▶ _TASK DESCRIPTION_:
Find the line containing "pre ++ y :: post." in the data below, then output that line and each one after it exactly, with nothing else.
_____
(* ===== verification/ReadPool.v ===== *)
(** * ReadPool: how many reads run at once

    [soliton/read_pool.rs]: a handle to three pools, one for each priority, or to one
    unified pool that counts its tasks in a gauge.  [spawn] on the unified pool reads the
    gauge, then increments it and hands the task over; the task decrements the gauge when
    it has run.  [spawn] is the method undisturbed; [pool_step] interleaves the accesses of
    any number of calling threads and of the tasks.  The external pools are the class
    [FuturePools].  A gauge is a 64-bit integer read as [usize]. *)
From Stdlib Require Import ZArith Lia.
From stdpp Require Import base list numbers relations.
From S2P Require Import Prelude EvalCtx.
#[local] Open Scope Z_scope.

Inductive CommandPri := High | Normal | Low.
Inductive ReadPoolError := FuturePoolFull | UnifiedReadPoolFull | Canceled.
Inductive spawned (E A : Type) := Accepted (a : A) | Refused (e : E).
Arguments Accepted {E A} a.
Arguments Refused {E A} e.

(** A pool of the external crate: whether it accepts one more task, and its readers. *)
Class FuturePools := {
  FuturePool : Type;
  pool_spawn : FuturePool → Z → option FuturePool;
  get_pool_size : FuturePool → Z;
  get_running_task_count : FuturePool → Z;
}.

(** What the unified pool is given with a task: its id and the level it is fixed at. *)
Record Extras := mkExtras { extras_task : Z; fixed_l_naught : option Z }.
Definition new_multil_naught (task_id : Z) (priority : CommandPri) : Extras :=
  mkExtras task_id match priority with High => Some 0 | Normal => None | Low => Some 2 end.

Section ReadPool.
Context {FP : FuturePools}.

(** The pools a handle reaches are shared by its clones: they are the state. *)
Inductive ReadPoolHandle :=
| FuturePools_ (read_pool_high read_pool_normal read_pool_low : FuturePool)
| Yatp (remote : list Extras) (running_tasks max_tasks pool_size : Z).

(** [From<Vec<FuturePool>>]: the pools come from the lowest priority up. *)
Definition from_pools (v : list FuturePool) : outcome ReadPoolHandle :=
  match v with [low; normal; high] => Ret (FuturePools_ high normal low) | _ => Panic end.

Definition full (running_tasks max_tasks : Z) : bool := max_tasks <=? as_u64 running_tasks.

Definition spawn (self : ReadPoolHandle) (priority : CommandPri) (task_id : Z) : outcome (ReadPoolHandle * spawned ReadPoolError unit) :=
  match self with
  | FuturePools_ high normal low =>
      Ret match priority with
      | High => match pool_spawn high task_id with Some p => (FuturePools_ p normal low, Accepted tt) | None => (self, Refused FuturePoolFull) end
      | Normal => match pool_spawn normal task_id with Some p => (FuturePools_ high p low, Accepted tt) | None => (self, Refused FuturePoolFull) end
      | Low => match pool_spawn low task_id with Some p => (FuturePools_ high normal p, Accepted tt) | None => (self, Refused FuturePoolFull) end
      end
  | Yatp remote running_tasks max_tasks pool_size =>
      if full running_tasks max_tasks then Ret (self, Refused UnifiedReadPoolFull)
      else
        n ← i64 (running_tasks + 1);
        Ret (Yatp (remote ++ [new_multil_naught task_id priority]) n max_tasks pool_size, Accepted tt)
  end.

(** [spawn_handle]: what the future it returns gives, when the task ran to [answer] or was
    dropped before. *)
Definition spawn_handle {T} (self : ReadPoolHandle) (priority : CommandPri) (task_id : Z) (answer : option T)
  : outcome (ReadPoolHandle * spawned ReadPoolError T) :=
  '(self, res) ← spawn self priority task_id;
  Ret (self, match res with
             | Refused e => Refused e
             | Accepted _ => match answer with Some t => Accepted t | None => Refused Canceled end
             end).

Definition get_normal_pool_size (self : ReadPoolHandle) : Z :=
  match self with FuturePools_ _ normal _ => get_pool_size normal | Yatp _ _ _ pool_size => pool_size end.

(** The division panics without workers. *)
Definition get_queue_size_per_worker (self : ReadPoolHandle) : outcome Z :=
  let per n d := if d =? 0 then Panic else Ret (as_u64 n / d) in
  match self with
  | FuturePools_ _ normal _ => per (get_running_task_count normal) (get_pool_size normal)
  | Yatp _ running_tasks _ pool_size => per running_tasks pool_size
  end.
End ReadPool.

(** ** The unified pool, interleaved *)

(** Where a calling thread is: outside, past the check, past the increment. *)
Inductive caller := Outside | Passed (e : Extras) | Counted (e : Extras).

(** The gauge, the threads, the tasks that were handed over and did not end, and the number
    of those that ended in a panic or were dropped. *)
Record pool := mkPool { gauge : Z; callers : list caller; tasks : list Extras; lost : nat }.

Inductive pool_step (max_tasks : Z) : pool → pool → Prop :=
| ps_refused g cs ts l i : cs !! i = Some Outside → full g max_tasks = true →
    pool_step max_tasks (mkPool g cs ts l) (mkPool g cs ts l)
| ps_check g cs ts l i priority task_id : cs !! i = Some Outside → full g max_tasks = false →
    pool_step max_tasks (mkPool g cs ts l) (mkPool g (<[i := Passed (new_multil_naught task_id priority)]> cs) ts l)
| ps_inc g cs ts l i e : cs !! i = Some (Passed e) →
    pool_step max_tasks (mkPool g cs ts l) (mkPool (g + 1) (<[i := Counted e]> cs) ts l)
| ps_spawn g cs ts l i e : cs !! i = Some (Counted e) →
    pool_step max_tasks (mkPool g cs ts l) (mkPool g (<[i := Outside]> cs) (ts ++ [e]) l)
| ps_done g cs ts l e ts1 ts2 : ts = ts1 ++ e :: ts2 →
    pool_step max_tasks (mkPool g cs ts l) (mkPool (g - 1) cs (ts1 ++ ts2) l)
| ps_lost g cs ts l e ts1 ts2 : ts = ts1 ++ e :: ts2 →
    pool_step max_tasks (mkPool g cs ts l) (mkPool g cs (ts1 ++ ts2) (S l)).

Definition pool_start (threads : nat) : pool := mkPool 0 (replicate threads Outside) [] 0.

(** ** Accounting *)

Definition passed (cs : list caller) : Z := Z.of_nat (sum_list_with (λ c, match c with Passed _ => 1%nat | _ => 0%nat end) cs).
Definition counted (cs : list caller) : Z := Z.of_nat (sum_list_with (λ c, match c with Counted _ => 1%nat | _ => 0%nat end) cs).
#[local] Notation zlen l := (Z.of_nat (length l)).

Lemma sum_insert (f : caller → nat) cs i p q : cs !! i = Some p →
  (sum_list_with f (<[i := q]> cs) + f p = sum_list_with f cs + f q)%nat.
Proof.
  revert i. induction cs as [|x cs IH]; intros [|i] Hi; try done.
  - injection Hi as ->. simpl. lia.
  - specialize (IH i Hi). simpl. lia.
Qed.
Lemma passed_insert cs i p q : cs !! i = Some p →
  passed (<[i := q]> cs) + (if p is Passed _ then 1 else 0) = passed cs + (if q is Passed _ then 1 else 0).
Proof. intros H. pose proof (sum_insert (λ c, match c with Passed _ => 1%nat | _ => 0%nat end) cs i p q H). unfold passed. destruct p, q; lia. Qed.
Lemma counted_insert cs i p q : cs !! i = Some p →
  counted (<[i := q]> cs) + (if p is Counted _ then 1 else 0) = counted cs + (if q is Counted _ then 1 else 0).
Proof. intros H. pose proof (sum_insert (λ c, match c with Counted _ => 1%nat | _ => 0%nat end) cs i p q H). unfold counted. destruct p, q; lia. Qed.
Lemma callers_le cs : 0 <= passed cs ∧ 0 <= counted cs ∧ passed cs + counted cs <= zlen cs.
Proof. unfold passed, counted. induction cs as [|[] cs IH]; simpl; lia. Qed.
Lemma outside_lt cs i : cs !! i = Some Outside → passed cs + counted cs < zlen cs.
Proof.
  intros Hi. pose proof (passed_insert cs i Outside (Counted (mkExtras 0 None)) Hi). pose proof (counted_insert cs i Outside (Counted (mkExtras 0 None)) Hi).
  pose proof (callers_le (<[i := Counted (mkExtras 0 None)]> cs)) as H1. rewrite length_insert in H1. cbv iota in *. lia.
Qed.
Lemma callers_start k : passed (replicate k Outside) = 0 ∧ counted (replicate k Outside) = 0.
Proof. unfold passed, counted. induction k as [|k IH]; [done|]. simpl. lia. Qed.

Section Pool.
Context (max_tasks : Z) (threads : nat) (Hmax : 0 <= max_tasks) (Hbig : max_tasks + Z.of_nat threads <= I64_MAX).

(** The gauge counts the calls past the increment, the tasks that did not end and those
    that ended without decrementing it; together with the calls past the check it exceeds
    the maximum by the other threads at most. *)
Record counts (w : pool) : Prop := {
  same_threads : length (callers w) = threads;
  gauge_is : gauge w = counted (callers w) + zlen (tasks w) + Z.of_nat (lost w);
  gauge_le : gauge w + passed (callers w) <= Z.max 0 (max_tasks + Z.of_nat threads - 1);
  none_at_zero : max_tasks = 0 → gauge w = 0 ∧ passed (callers w) = 0;
}.

Lemma full_spec g : 0 <= g <= I64_MAX → full g max_tasks = true ↔ max_tasks <= g.
Proof. intros Hg. unfold full. rewrite as_u64_id by (mach; lia). apply Z.leb_le. Qed.

Lemma counts_gauge w : counts w → 0 <= gauge w <= I64_MAX.
Proof. intros [_ H1 H2 _]. pose proof (callers_le (callers w)). mach. lia. Qed.

Lemma start_counts : counts (pool_start threads).
Proof. destruct (callers_start threads). split; cbn -[replicate]; rewrite ?length_replicate; lia. Qed.

Lemma step_counts w w' : pool_step max_tasks w w' → counts w → counts w'.
Proof.
  intros Hst Hw. pose proof (counts_gauge w Hw) as Hg. destruct Hw as [H0 H1 H2 H3].
  destruct Hst as [g cs ts l i Hi Hf|g cs ts l i pr id Hi Hf|g cs ts l i e Hi|g cs ts l i e Hi|g cs ts l e ts1 ts2 ->|g cs ts l e ts1 ts2 ->]; cbn [gauge callers tasks lost] in *.
  - by split.
  - pose proof (passed_insert _ _ _ (Passed (new_multil_naught id pr)) Hi). pose proof (counted_insert _ _ _ (Passed (new_multil_naught id pr)) Hi).
    apply outside_lt in Hi. assert (g < max_tasks) as Hlt by (apply Z.nle_gt; rewrite <- full_spec by done; by rewrite Hf).
    pose proof (callers_le cs). cbv iota in *. split; cbn [gauge callers tasks lost]; rewrite ?length_insert; lia.
  - pose proof (passed_insert _ _ _ (Counted e) Hi). pose proof (counted_insert _ _ _ (Counted e) Hi).
    pose proof (callers_le (<[i := Counted e]> cs)). cbv iota in *. split; cbn [gauge callers tasks lost]; rewrite ?length_insert; lia.
  - pose proof (passed_insert _ _ _ Outside Hi). pose proof (counted_insert _ _ _ Outside Hi).
    cbv iota in *. split; cbn [gauge callers tasks lost]; rewrite ?length_insert, ?length_app; cbn [length]; lia.
  - rewrite length_app in H1. cbn [length] in H1. pose proof (callers_le cs). split; cbn [gauge callers tasks lost]; rewrite ?length_app; lia.
  - rewrite length_app in H1. cbn [length] in H1. split; cbn [gauge callers tasks lost]; rewrite ?length_app; lia.
Qed.
Lemma run_counts w w' : rtc (pool_step max_tasks) w w' → counts w → counts w'.
Proof. induction 1; [done|]. intros. eauto using step_counts. Qed.
Lemma reach_counts w : rtc (pool_step max_tasks) (pool_start threads) w → counts w.
Proof. intros H. apply (run_counts _ _ H), start_counts. Qed.

(** C22. The gauge of the unified pool is the number of reads that were accepted and did not
    end, plus those that ended in a panic; a call is refused exactly when that is the
    maximum or more; and however the calls interleave it exceeds the maximum by less than
    the number of threads that call. *)
Theorem pool_bounded w : rtc (pool_step max_tasks) (pool_start threads) w →
  gauge w = counted (callers w) + zlen (tasks w) + Z.of_nat (lost w)
  ∧ (full (gauge w) max_tasks = true ↔ max_tasks <= counted (callers w) + zlen (tasks w) + Z.of_nat (lost w))
  ∧ gauge w <= Z.max 0 (max_tasks + Z.of_nat threads - 1)
  ∧ (max_tasks = 0 → tasks w = []).
Proof.
  intros Hw%reach_counts. pose proof (counts_gauge w Hw) as Hg. pose proof (callers_le (callers w)). destruct Hw as [_ H1 H2 H3].
  split_and!; [done| |lia|].
  - rewrite full_spec by done. lia.
  - intros H0. destruct (H3 H0) as [H4 _]. destruct (tasks w); [done|]. cbn [length] in H1. lia.
Qed.

Lemma step_lost w w' : pool_step max_tasks w w' → (lost w <= lost w')%nat.
Proof. destruct 1; cbn; lia. Qed.
Lemma run_lost w w' : rtc (pool_step max_tasks) w w' → (lost w <= lost w')%nat.
Proof. induction 1 as [|w1 w2 w3 H _ IH]; [done|]. apply step_lost in H. lia. Qed.

(** A task that panics keeps its place: once as many have as the maximum, every call is
    refused, for ever. *)
Theorem pool_starves w w' : rtc (pool_step max_tasks) (pool_start threads) w → max_tasks <= Z.of_nat (lost w) →
  rtc (pool_step max_tasks) w w' → full (gauge w') max_tasks = true.
Proof.
  intros Hw%reach_counts Hl Hr. pose proof (run_lost _ _ Hr). pose proof (run_counts _ _ Hr Hw) as Hw'.
  pose proof (counts_gauge _ Hw'). destruct Hw' as [_ H1 _ _]. pose proof (callers_le (callers w')). apply full_spec; [done|lia].
Qed.

(** ** The bound is reached *)

Lemma middle_lookup {A} (pre post : list A) x : (pre ++ x :: post) !! length pre = Some x.
Proof. by apply list_lookup_middle. Qed.
Lemma middle_insert {A} (pre post : list A) x y : <[length pre := y]> (pre ++ x :: post) = pre ++ y :: post.
Proof. rewrite insert_app_r_alt by done. by rewrite Nat.sub_diag. Qed.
_____
▶ _TASK ANSWER_:
Lemma middle_insert {A} (pre post : list A) x y : <[length pre := y]> (pre ++ x :: post) = pre ++ y :: post.
Proof. rewrite insert_app_r_alt by done. by rewrite Nat.sub_diag. Qed.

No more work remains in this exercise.